> _REQUIRED ACTION_: The records appear below. Set down exactly each line from the one that contains "None args false;;" through the last, both included.

[Data excerpts]
(** A new row for a GET route. *)
Definition push_row (handler : Obj) (is_native : bool) (crud : option CrudConfig) (sse : option (Z * Z))
    (query_json : option string) : method unit :=
  push_handler handler;; push_native is_native;; push_crud crud;; push_sse sse;; push_schema None;;
  push_schema_json None;; push_query_json query_json;; push_batch None.

Definition set_index (key : string * string) (id : nat) : method unit :=
  m_modify (λ a, set_indices (<[key := id]> (route_indices a)) a).

(** [self.<table>[id] = x], a function on the table. *)
Definition update {X} (i : nat) (x : X) (l : list X) : exec (list X) :=
  if Nat.ltb i (length l) then Ret (<[i := x]> l) else Panic.

Definition try_tables (f : Tables → exec Tables) : method unit := λ a,
  t ← f (tables a); Ret (inr tt, set_tables t a).

(** [get]: the arguments are looked at first, and a path that is known gets the
    new handler under the old number. *)
Definition get (path : string) (handler : Obj) (args : RouteArgs) : method unit :=
  let key := ("GET", path) in
  crud <-- m_lift (make_crud_spec (crud_table args) (crud_columns args));
  query_json <-- m_lift (resolve_schema_json (query_schema args));
  (λ a, match route_indices a !! key with
        | Some i =>
            try_tables (λ '(mk_tables h n c s sc sj q b),
              h ← update i handler h;
              n ← update i (default false (arg_native args)) n;
              c ← update i crud c;
              sc ← update i None sc;
              sj ← update i None sj;
              q ← update i query_json q;
              Ret (mk_tables h n c s sc sj q b)) a
        | None =>
            let id := handler_count a in
            (push_row handler (default false (arg_native args)) crud None query_json;;
             set_index key id;;
             insert_route "GET" path id) a
        end);;
  store_meta "GET" path None None args false;;
  name_route path args.

Definition no_args : RouteArgs :=
  mk_route_args None None None None None None None None None None None None None None None None None None None.

Definition sse_native (path : string) (count interval_ms : Z) (args : RouteArgs) : method unit :=
  let key := ("GET", path) in
  name_route path args;;
  (λ a, match route_indices a !! key with
        | Some i =>
            try_tables (λ '(mk_tables h n c s sc sj q b),
              h ← update i py_none h;
              s ← update i (Some (count, interval_ms)) s;
              Ret (mk_tables h n c s sc sj q b)) a
        | None =>
            let id := handler_count a in
            (push_row py_none false None (Some (count, interval_ms)) None;;
             set_index key id;;
             insert_route "GET" path id) a
        end);;
  store_meta "GET" path None None
    (mk_route_args None None None None None None (arg_tags args) (summary args) (description args) (deprecated args)
       None None None None (Some (default true (include_in_schema args))) None None None None) false.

> _OUTPUT_:
  store_meta "GET" path None None args false;;
  name_route path args.

Definition no_args : RouteArgs :=
  mk_route_args None None None None None None None None None None None None None None None None None None None.

Definition sse_native (path : string) (count interval_ms : Z) (args : RouteArgs) : method unit :=
  let key := ("GET", path) in
  name_route path args;;
  (λ a, match route_indices a !! key with
        | Some i =>
            try_tables (λ '(mk_tables h n c s sc sj q b),
              h ← update i py_none h;
              s ← update i (Some (count, interval_ms)) s;
              Ret (mk_tables h n c s sc sj q b)) a
        | None =>
            let id := handler_count a in
            (push_row py_none false None (Some (count, interval_ms)) None;;
             set_index key id;;
             insert_route "GET" path id) a
        end);;
  store_meta "GET" path None None
    (mk_route_args None None None None None None (arg_tags args) (summary args) (description args) (deprecated args)
       None None None None (Some (default true (include_in_schema args))) None None None None) false.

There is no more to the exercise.